Records from a data source
::::
Lemma reload_live (c : Cacher) (ts : times) (key : string) (cache cache' : C) (r : result error T) :
  0 < duration c -> times_ok ts -> live_ok (duration c) (tMarker ts) cache ->
  reload c ts db (f key) key cache = (cache', r) ->
  live_ok (duration c) (tStore ts) cache'
  /\ match r with
     | Ok v => f key (db (tLoad ts)) = Ok v
     | Err e => (exists dep, dependency c = Some dep /\ dep (db (tMarker ts)) = Err e) \/ f key (db (tLoad ts)) = Err e
     end.
Proof.
  intros Hd (Hpos & Ht & HL) Hc Hr. unfold reload in Hr.
  assert (live_ok (duration c) (tStore ts) cache) as Hc' by (eapply live_ok_mono; [|exact Hc]; lia).
  destruct (match dependency c with Some dep => dep (db (tMarker ts)) | None => Ok EmptyString end) as [m|e] eqn:Em.
  - destruct (f key (db (tLoad ts))) as [v|e] eqn:Ef; simplify_eq; [|by auto]. split; [|done].
    intros t k e Hk He. apply load_store in He as [(-> & -> & Hlife)|He]; [|by eapply Hc'].
    exists (tLoad ts). cbn [Value]. split; [done|]. split; lia.
  - simplify_eq. split; [done|]. left. destruct (dependency c) as [dep|]; [by exists dep|done].
Qed.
::::
The problem —
Only one stretch of the entries above is wanted: the lines from the one containing "reload c ts" through the one containing "assert (live_ok (duration". Please reproduce it exactly.

The answer —
  reload c ts db (f key) key cache = (cache', r) ->
  live_ok (duration c) (tStore ts) cache'
  /\ match r with
     | Ok v => f key (db (tLoad ts)) = Ok v
     | Err e => (exists dep, dependency c = Some dep /\ dep (db (tMarker ts)) = Err e) \/ f key (db (tLoad ts)) = Err e
     end.
Proof.
  intros Hd (Hpos & Ht & HL) Hc Hr. unfold reload in Hr.
  assert (live_ok (duration c) (tStore ts) cache) as Hc' by (eapply live_ok_mono; [|exact Hc]; lia).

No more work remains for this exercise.